▶ What to work on:
Write out, word for word, every line in the data below from the one containing "match fields with" to the one containing "match decode_line line with", both of them included.

▶ Data provided:
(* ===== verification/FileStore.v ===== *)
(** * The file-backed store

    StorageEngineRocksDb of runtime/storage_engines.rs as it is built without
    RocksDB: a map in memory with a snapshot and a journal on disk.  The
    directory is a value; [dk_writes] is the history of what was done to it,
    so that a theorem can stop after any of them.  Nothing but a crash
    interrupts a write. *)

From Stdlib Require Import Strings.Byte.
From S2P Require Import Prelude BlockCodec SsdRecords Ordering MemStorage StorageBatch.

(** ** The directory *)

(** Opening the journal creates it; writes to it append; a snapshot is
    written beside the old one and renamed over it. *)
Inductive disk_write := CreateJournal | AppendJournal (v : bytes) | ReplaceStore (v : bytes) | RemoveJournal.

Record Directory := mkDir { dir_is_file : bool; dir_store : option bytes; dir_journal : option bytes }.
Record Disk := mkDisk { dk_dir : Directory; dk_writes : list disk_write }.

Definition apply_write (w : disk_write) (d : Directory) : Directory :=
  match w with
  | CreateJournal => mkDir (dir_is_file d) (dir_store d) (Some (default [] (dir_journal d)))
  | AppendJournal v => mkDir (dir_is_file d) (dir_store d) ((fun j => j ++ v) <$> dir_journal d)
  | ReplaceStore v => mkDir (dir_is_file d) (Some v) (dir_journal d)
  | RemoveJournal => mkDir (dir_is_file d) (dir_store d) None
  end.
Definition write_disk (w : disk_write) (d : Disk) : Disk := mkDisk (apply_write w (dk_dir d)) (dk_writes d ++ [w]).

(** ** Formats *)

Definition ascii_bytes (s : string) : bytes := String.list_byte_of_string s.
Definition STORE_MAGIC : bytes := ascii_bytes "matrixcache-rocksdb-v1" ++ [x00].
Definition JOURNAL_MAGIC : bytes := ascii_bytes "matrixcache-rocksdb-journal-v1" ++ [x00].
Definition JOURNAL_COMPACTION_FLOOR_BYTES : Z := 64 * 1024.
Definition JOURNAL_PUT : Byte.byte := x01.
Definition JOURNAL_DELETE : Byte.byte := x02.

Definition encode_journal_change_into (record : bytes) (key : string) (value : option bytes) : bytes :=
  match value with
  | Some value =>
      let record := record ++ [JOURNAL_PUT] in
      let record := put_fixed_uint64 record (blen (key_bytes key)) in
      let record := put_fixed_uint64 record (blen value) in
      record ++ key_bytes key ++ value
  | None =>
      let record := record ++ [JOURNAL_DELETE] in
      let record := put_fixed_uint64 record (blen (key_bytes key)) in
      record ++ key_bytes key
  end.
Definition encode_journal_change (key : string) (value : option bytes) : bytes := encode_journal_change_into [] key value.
...
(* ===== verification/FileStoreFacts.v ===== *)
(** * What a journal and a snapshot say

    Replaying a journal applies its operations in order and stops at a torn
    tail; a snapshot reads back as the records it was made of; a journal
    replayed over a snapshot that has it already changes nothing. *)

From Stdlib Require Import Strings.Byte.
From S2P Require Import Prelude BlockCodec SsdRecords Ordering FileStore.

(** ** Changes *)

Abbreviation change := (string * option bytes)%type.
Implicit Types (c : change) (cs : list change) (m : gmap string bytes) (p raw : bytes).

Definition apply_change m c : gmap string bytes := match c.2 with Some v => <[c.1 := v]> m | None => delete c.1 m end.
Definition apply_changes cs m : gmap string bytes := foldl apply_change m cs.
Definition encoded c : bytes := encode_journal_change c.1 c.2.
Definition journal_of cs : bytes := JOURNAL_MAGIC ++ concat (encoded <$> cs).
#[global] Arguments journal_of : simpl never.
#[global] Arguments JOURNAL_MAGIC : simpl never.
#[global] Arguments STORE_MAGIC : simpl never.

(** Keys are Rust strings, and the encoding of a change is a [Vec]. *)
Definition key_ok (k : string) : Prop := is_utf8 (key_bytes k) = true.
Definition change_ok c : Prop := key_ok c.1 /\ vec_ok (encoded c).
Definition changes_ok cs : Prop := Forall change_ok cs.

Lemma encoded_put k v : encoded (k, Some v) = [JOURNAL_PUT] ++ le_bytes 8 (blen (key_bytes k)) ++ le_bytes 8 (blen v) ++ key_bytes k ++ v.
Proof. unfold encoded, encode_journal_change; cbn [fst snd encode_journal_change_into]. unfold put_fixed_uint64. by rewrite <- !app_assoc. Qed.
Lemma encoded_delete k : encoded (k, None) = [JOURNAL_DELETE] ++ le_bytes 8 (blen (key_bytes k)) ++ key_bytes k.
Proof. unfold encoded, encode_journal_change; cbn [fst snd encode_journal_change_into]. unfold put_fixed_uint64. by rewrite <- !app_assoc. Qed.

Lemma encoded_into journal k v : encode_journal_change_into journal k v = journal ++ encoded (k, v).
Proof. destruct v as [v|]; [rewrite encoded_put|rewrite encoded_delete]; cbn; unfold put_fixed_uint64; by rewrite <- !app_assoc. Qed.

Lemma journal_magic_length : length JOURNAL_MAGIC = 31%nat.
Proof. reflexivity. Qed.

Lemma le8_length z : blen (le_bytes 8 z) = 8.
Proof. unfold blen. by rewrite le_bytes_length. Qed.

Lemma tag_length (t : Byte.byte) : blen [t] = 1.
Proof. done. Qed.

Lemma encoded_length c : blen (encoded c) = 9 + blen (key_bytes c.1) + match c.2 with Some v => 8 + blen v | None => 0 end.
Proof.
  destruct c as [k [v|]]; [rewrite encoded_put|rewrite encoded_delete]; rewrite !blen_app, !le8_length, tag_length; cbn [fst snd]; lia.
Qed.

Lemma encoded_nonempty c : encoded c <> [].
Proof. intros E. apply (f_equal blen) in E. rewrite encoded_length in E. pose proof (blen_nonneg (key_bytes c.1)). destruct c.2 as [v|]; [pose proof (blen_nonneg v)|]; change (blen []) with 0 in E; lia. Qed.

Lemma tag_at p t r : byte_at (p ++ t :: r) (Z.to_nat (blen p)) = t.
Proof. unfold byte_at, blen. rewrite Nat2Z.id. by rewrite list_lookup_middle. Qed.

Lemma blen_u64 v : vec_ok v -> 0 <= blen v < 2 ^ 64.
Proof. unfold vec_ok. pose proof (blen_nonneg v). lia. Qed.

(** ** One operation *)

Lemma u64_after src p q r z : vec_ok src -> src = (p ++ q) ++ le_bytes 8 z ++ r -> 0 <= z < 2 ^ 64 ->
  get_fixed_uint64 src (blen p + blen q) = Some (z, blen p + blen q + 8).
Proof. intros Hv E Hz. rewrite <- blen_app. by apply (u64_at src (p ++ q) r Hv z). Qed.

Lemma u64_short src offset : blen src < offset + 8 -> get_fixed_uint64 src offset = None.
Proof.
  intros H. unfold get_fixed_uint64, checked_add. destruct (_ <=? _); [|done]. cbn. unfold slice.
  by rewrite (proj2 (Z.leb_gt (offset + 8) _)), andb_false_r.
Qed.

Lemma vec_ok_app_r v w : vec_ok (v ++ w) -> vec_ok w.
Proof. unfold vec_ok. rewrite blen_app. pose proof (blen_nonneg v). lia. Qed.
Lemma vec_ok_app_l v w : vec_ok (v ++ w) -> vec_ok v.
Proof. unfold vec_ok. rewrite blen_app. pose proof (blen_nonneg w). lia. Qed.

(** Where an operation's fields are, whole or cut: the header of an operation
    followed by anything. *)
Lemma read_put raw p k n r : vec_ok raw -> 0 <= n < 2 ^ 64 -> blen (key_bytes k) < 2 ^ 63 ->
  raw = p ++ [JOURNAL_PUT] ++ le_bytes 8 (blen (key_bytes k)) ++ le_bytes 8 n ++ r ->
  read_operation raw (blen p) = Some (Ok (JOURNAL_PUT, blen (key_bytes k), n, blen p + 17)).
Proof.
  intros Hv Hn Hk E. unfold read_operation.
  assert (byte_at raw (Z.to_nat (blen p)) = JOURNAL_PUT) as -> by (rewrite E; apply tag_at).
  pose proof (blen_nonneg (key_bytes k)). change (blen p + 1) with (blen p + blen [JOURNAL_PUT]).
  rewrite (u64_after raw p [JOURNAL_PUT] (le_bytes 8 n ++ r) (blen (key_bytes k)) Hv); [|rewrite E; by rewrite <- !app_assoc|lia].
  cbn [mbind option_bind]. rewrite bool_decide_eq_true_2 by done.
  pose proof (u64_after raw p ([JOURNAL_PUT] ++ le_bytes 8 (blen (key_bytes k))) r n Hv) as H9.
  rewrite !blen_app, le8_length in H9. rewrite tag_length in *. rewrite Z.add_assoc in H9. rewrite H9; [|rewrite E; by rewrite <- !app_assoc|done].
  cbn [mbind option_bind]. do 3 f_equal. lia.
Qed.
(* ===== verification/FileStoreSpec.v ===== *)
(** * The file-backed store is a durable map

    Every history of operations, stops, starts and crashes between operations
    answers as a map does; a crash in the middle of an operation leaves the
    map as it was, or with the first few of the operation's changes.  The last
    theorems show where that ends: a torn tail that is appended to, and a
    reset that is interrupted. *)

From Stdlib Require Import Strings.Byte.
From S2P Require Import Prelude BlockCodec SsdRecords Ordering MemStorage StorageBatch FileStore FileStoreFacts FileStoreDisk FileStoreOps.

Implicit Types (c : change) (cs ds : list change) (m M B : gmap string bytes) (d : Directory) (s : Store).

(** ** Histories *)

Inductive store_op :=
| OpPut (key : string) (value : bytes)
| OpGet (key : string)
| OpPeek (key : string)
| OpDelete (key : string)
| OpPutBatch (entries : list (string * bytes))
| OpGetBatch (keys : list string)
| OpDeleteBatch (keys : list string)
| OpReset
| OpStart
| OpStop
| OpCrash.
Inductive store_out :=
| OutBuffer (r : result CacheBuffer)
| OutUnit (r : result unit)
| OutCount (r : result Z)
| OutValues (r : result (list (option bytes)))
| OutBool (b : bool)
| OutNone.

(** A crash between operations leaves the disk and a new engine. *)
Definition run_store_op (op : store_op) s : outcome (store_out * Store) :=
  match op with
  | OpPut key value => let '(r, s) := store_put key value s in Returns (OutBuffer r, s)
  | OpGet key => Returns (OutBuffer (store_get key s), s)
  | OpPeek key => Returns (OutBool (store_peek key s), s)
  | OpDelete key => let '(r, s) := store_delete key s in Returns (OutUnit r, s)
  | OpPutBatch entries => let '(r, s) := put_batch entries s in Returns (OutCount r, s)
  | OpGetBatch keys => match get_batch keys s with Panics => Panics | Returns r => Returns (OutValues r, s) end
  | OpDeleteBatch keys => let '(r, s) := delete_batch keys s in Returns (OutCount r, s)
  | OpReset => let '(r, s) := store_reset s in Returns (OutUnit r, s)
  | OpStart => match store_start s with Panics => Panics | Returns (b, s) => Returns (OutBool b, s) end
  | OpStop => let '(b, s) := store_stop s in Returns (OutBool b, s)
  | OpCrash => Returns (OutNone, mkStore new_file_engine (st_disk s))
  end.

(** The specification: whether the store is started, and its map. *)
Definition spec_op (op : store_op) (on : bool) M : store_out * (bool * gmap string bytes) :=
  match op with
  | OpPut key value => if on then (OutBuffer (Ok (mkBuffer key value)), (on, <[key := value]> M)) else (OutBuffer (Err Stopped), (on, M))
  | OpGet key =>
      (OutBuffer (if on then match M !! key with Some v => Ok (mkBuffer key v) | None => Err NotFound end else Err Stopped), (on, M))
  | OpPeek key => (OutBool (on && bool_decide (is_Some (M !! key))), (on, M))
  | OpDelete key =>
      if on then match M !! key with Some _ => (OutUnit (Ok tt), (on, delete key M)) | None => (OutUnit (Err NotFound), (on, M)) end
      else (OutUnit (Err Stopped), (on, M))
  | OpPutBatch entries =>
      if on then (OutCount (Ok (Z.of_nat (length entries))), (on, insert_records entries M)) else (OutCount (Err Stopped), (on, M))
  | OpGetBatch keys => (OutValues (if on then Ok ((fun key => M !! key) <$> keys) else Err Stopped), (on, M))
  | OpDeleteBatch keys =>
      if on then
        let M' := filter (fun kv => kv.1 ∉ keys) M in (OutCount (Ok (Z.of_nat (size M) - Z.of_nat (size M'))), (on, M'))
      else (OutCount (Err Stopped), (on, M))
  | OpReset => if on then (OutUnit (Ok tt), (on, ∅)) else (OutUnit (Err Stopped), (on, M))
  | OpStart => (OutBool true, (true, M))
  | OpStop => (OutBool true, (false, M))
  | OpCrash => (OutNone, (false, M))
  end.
--
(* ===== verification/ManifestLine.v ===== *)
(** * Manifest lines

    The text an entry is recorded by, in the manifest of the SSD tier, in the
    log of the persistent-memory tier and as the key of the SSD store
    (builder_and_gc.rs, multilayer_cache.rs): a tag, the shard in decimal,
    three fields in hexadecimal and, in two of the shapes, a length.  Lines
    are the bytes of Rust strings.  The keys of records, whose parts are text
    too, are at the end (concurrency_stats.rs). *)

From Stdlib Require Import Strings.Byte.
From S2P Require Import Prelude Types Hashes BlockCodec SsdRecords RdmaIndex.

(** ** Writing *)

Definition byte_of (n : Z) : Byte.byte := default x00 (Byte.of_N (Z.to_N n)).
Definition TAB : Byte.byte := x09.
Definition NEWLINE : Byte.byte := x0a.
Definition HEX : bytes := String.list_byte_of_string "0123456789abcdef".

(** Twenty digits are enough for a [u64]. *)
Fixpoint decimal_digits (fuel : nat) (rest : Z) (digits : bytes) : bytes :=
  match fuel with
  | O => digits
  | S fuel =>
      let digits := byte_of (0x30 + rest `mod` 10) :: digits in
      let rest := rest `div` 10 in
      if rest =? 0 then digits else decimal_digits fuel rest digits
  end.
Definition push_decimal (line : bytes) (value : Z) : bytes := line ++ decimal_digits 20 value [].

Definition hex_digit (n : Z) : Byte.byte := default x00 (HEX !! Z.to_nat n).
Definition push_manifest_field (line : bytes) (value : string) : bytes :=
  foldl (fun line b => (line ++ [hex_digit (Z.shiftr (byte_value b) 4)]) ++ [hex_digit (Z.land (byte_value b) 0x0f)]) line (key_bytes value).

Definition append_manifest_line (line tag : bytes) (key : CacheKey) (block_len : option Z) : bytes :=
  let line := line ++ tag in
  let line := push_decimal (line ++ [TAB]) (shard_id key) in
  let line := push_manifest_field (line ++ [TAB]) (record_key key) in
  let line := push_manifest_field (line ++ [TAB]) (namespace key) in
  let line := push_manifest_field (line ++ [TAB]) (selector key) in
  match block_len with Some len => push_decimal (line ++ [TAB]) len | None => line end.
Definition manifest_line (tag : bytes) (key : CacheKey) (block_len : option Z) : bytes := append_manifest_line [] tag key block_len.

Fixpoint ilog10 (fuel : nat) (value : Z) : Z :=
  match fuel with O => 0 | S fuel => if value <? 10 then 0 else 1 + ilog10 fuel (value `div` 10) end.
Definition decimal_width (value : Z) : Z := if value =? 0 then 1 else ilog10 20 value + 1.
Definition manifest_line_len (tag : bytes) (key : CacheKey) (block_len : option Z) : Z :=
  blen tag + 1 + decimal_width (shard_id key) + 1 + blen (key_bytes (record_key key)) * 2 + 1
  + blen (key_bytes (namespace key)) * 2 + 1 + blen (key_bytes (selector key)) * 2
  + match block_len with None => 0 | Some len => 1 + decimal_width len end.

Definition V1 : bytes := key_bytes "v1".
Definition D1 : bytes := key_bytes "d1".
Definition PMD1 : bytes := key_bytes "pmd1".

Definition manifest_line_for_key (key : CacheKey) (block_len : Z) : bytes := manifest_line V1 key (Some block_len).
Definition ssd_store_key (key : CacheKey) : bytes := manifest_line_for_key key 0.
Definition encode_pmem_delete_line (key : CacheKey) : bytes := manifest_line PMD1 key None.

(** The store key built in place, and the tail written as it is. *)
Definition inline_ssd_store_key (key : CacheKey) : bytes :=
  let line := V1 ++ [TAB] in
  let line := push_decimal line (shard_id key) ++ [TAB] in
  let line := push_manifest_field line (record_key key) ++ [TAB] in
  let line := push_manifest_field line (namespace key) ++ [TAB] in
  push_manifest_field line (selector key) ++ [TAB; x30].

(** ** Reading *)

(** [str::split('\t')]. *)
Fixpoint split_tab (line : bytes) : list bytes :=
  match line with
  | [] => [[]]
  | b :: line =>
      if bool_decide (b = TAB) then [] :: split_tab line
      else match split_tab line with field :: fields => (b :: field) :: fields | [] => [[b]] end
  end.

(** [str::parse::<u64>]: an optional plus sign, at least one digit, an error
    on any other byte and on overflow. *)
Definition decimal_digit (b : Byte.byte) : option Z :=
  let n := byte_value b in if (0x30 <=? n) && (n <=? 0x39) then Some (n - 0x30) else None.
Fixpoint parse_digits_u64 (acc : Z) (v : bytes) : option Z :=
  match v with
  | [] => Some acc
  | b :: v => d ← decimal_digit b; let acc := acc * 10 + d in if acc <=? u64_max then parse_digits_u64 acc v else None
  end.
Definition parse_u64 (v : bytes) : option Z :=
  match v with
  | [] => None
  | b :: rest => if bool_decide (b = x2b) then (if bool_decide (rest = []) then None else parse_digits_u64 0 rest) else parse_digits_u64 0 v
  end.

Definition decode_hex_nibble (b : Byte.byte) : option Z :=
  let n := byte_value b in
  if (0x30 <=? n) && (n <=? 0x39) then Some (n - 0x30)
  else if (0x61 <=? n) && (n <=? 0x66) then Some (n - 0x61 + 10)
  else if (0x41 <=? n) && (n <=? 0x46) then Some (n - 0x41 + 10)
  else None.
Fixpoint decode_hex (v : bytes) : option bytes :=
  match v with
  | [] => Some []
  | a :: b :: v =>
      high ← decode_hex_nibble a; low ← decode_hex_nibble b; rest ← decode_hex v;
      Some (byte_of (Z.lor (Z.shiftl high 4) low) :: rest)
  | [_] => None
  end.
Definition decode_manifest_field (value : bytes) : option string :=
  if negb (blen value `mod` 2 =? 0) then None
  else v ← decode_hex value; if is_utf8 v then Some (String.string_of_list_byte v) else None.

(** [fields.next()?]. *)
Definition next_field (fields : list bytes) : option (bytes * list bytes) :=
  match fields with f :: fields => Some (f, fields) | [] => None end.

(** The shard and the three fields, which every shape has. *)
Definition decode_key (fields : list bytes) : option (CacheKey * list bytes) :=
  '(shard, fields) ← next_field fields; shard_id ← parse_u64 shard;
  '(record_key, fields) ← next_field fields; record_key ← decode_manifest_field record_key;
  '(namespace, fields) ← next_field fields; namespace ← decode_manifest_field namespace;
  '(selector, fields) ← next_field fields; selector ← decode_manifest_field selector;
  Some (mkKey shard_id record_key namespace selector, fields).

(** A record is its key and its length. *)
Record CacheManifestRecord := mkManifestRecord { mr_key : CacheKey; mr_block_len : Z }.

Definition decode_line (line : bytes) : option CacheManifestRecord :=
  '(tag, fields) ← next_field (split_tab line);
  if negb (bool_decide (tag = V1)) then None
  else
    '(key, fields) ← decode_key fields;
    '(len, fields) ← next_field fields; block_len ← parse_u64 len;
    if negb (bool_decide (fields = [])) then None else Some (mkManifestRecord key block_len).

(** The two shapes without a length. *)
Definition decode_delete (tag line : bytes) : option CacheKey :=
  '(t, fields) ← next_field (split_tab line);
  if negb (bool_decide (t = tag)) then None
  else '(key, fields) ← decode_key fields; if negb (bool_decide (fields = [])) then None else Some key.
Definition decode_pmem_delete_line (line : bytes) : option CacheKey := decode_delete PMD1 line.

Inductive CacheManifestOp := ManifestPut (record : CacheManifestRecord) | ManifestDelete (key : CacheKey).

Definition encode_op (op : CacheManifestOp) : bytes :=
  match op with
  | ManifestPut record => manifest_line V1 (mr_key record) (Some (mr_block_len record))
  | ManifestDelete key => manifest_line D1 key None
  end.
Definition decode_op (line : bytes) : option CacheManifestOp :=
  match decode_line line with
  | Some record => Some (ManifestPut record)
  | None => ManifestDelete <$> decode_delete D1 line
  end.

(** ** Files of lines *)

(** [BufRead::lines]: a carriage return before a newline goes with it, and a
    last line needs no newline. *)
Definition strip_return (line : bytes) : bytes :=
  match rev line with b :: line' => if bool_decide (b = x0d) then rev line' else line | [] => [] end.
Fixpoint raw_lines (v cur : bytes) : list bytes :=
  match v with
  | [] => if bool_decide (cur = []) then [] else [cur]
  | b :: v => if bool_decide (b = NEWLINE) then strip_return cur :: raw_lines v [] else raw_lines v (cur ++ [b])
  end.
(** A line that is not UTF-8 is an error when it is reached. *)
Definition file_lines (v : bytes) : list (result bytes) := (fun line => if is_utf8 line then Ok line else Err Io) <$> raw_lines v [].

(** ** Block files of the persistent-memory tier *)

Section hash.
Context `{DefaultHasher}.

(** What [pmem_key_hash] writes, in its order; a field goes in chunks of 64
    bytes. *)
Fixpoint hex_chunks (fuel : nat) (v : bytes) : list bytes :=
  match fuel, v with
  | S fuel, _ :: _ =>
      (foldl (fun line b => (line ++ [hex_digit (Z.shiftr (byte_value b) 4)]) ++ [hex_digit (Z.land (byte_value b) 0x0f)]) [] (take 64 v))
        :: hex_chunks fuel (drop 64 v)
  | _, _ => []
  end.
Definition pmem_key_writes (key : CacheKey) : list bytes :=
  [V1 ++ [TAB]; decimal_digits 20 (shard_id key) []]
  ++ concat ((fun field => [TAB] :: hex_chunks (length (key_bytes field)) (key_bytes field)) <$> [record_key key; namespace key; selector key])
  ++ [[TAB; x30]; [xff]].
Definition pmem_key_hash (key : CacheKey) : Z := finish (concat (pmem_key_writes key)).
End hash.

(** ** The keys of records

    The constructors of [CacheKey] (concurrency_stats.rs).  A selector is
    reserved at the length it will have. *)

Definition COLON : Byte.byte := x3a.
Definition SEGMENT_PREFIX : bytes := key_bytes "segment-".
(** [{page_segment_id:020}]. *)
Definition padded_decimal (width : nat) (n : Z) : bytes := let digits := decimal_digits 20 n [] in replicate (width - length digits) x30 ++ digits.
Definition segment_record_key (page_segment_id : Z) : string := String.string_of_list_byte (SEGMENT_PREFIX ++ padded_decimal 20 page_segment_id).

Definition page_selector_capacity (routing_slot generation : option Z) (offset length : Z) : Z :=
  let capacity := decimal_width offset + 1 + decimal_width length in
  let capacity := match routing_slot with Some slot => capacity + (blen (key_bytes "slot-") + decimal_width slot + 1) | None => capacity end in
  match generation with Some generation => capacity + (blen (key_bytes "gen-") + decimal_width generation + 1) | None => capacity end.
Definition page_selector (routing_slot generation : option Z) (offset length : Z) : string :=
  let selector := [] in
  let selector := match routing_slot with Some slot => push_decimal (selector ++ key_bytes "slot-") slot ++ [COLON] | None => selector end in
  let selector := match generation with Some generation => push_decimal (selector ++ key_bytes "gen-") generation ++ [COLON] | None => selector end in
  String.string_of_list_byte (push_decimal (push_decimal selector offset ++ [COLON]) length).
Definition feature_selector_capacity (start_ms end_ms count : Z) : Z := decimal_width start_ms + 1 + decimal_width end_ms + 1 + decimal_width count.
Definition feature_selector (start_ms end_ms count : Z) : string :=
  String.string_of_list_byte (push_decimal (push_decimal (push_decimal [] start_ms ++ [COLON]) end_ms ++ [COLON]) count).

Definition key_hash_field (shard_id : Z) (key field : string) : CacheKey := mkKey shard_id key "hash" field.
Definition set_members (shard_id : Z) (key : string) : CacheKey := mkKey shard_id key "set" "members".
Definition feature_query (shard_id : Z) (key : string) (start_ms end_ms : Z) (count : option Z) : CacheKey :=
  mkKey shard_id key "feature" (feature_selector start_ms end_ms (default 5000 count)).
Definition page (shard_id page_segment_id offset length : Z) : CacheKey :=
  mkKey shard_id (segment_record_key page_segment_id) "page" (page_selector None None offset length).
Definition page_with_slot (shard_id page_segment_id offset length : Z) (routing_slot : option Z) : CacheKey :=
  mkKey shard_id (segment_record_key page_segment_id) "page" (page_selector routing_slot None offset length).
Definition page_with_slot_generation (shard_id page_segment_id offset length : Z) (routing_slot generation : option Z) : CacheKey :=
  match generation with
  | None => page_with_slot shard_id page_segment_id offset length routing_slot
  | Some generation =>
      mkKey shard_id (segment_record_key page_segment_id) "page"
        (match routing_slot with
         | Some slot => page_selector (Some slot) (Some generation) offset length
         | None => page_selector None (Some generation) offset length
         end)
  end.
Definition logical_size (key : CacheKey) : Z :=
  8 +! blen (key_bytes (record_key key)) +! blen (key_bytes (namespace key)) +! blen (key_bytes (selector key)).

▶ Exercise result:
  match fields with f :: fields => Some (f, fields) | [] => None end.

(** The shard and the three fields, which every shape has. *)
Definition decode_key (fields : list bytes) : option (CacheKey * list bytes) :=
  '(shard, fields) ← next_field fields; shard_id ← parse_u64 shard;
  '(record_key, fields) ← next_field fields; record_key ← decode_manifest_field record_key;
  '(namespace, fields) ← next_field fields; namespace ← decode_manifest_field namespace;
  '(selector, fields) ← next_field fields; selector ← decode_manifest_field selector;
  Some (mkKey shard_id record_key namespace selector, fields).

(** A record is its key and its length. *)
Record CacheManifestRecord := mkManifestRecord { mr_key : CacheKey; mr_block_len : Z }.

Definition decode_line (line : bytes) : option CacheManifestRecord :=
  '(tag, fields) ← next_field (split_tab line);
  if negb (bool_decide (tag = V1)) then None
  else
    '(key, fields) ← decode_key fields;
    '(len, fields) ← next_field fields; block_len ← parse_u64 len;
    if negb (bool_decide (fields = [])) then None else Some (mkManifestRecord key block_len).

(** The two shapes without a length. *)
Definition decode_delete (tag line : bytes) : option CacheKey :=
  '(t, fields) ← next_field (split_tab line);
  if negb (bool_decide (t = tag)) then None
  else '(key, fields) ← decode_key fields; if negb (bool_decide (fields = [])) then None else Some key.
Definition decode_pmem_delete_line (line : bytes) : option CacheKey := decode_delete PMD1 line.

Inductive CacheManifestOp := ManifestPut (record : CacheManifestRecord) | ManifestDelete (key : CacheKey).

Definition encode_op (op : CacheManifestOp) : bytes :=
  match op with
  | ManifestPut record => manifest_line V1 (mr_key record) (Some (mr_block_len record))
  | ManifestDelete key => manifest_line D1 key None
  end.
Definition decode_op (line : bytes) : option CacheManifestOp :=
  match decode_line line with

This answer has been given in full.